Aside from numerous issues with your code, like not being consistent with the usage of floats and doubles, i.e.
double acc = 0.0f;
Should instead be:
double acc = 0.0;
To avoid making your compiler generate a bunch of pointless type-conversion code, there is one major potential issue here.
This is totally wrong (and totally unneccessary since float isn't limited in range like integers are):
if(leftIn > 1.0f) { leftIn -= 2.0f; //make sure data is within 1/-1 }
Remove this code, do your convolution, then at the END of your code do this:
codecOutBuff_p[n] = (int16_t) (FLOAT_TO_INT16 * clamp(leftOut, -1.f, 1.f);
Where clamp is a function defined as float clamp(float x, float min, float max) that if x > max returns max and if x < min returns min.

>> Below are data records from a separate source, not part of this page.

(** * vpn_checker: the URI parser and the liveness-checking orchestrator

    A shallow embedding of [internal/parser/parser.go] and of the checker
    package ([CheckConfig], [CheckAll], [freePort], [waitForPort]), with the
    properties of the specification proved over it.

    Go values are modelled as follows: [string] is a byte string (Rocq
    [string], one [ascii] per byte); [int] is a 64-bit integer carried in [Z];
    [time.Duration] and clock readings are nanoseconds in [Z]; [error] values
    keep the shape they have in Go ([fmt.Errorf] with [%w] wraps its cause);
    a slice written by index is a list with stdpp's lookup and insert. *)

From Stdlib Require Import ZArith NArith Ascii String SpecFloat.
From Equations Require Import Equations.
From stdpp Require Import base tactics option list gmap strings pretty relations.

Local Open Scope string_scope.
Local Open Scope list_scope.
Local Open Scope Z_scope.

(** ** Errors *)

(** Go [error] values built by the code and by the library calls it makes. *)
Inductive error : Type :=
  | errorString (msg : string)            (* fmt.Errorf without a cause *)
  | wrapError (prefix : string) (cause : error)
                                           (* fmt.Errorf(prefix + ": %w", cause) *)
  | CorruptInputError (pos : Z)            (* encoding/base64 *)
  | NumError (fn num : string) (range : bool)
                                           (* strconv: ErrSyntax, or ErrRange when [range] *)
  | EscapeError (escape : string)          (* net/url: a malformed percent-escape *)
  | LibError (text : string).              (* net/url and encoding/json failures *)

(** A Go pair [(value, err)] in which exactly one side is meaningful. *)
Inductive result (A : Type) : Type :=
  | Ok (a : A)
  | Err (e : error).
Arguments Ok {A} a.
Arguments Err {A} e.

I hope that fixes it for you.

Hi etheory, thanks for your reply!
Yes, you have picked up some good points about the code. I had been messing around with the data types a lot as I was certain that this was my issue over the weekend, and it looks like I had made a mess of it during my frustration! I have gone through and changed everything back to floats as this is what I would prefer to use I think
About the scaler - yes, you are right, it doesn't make sense does it! I had taken that one from a tutorial I was following and it hadn't caused me issues in those projects so it had become part of the furniture to me. I have taken your suggestion on with the clamp function, but one reason why I wasn't suspicious of this code is due to the fact that my distortion remained relative, even for very low input amplitudes.
After making your good suggestions my issue still remained unfortunately.
The good news is, whilst formulating a reply to you it made me think about something...
It turns out that it actually was a processing speed issue after all! My input ring buffer was being updated with new samples before I could process the filter. For now I have dropped my sample rate from ~48K to ~32K and the issue has all but disappeared! I guess my test where I did the calcs but returned the input must have had some optimisation from the compiler that I missed, so that one is on me!
For anyone in the same pickle as me, here is how I finally realised what was going on. Below is the time domain of my filter, input in blue and output in red
After looking at it properly I noticed that it sort of looks like the data is being "shifted" around a bit. i.e. there is missing data.
I expect that there is something better I can do other than dropping the sample rate, but for now it at least shows me where the issue was
Here are the new outputs for anyone interested
There is still a bit of noise lurking around but perhaps that's expected with a digital system...?
Anyway, thanks so much for your help etheory! It was great to get a new pair of eyes on the problem :D
Edit - grammar mistakes

Wonderful news I'm glad you fixed it!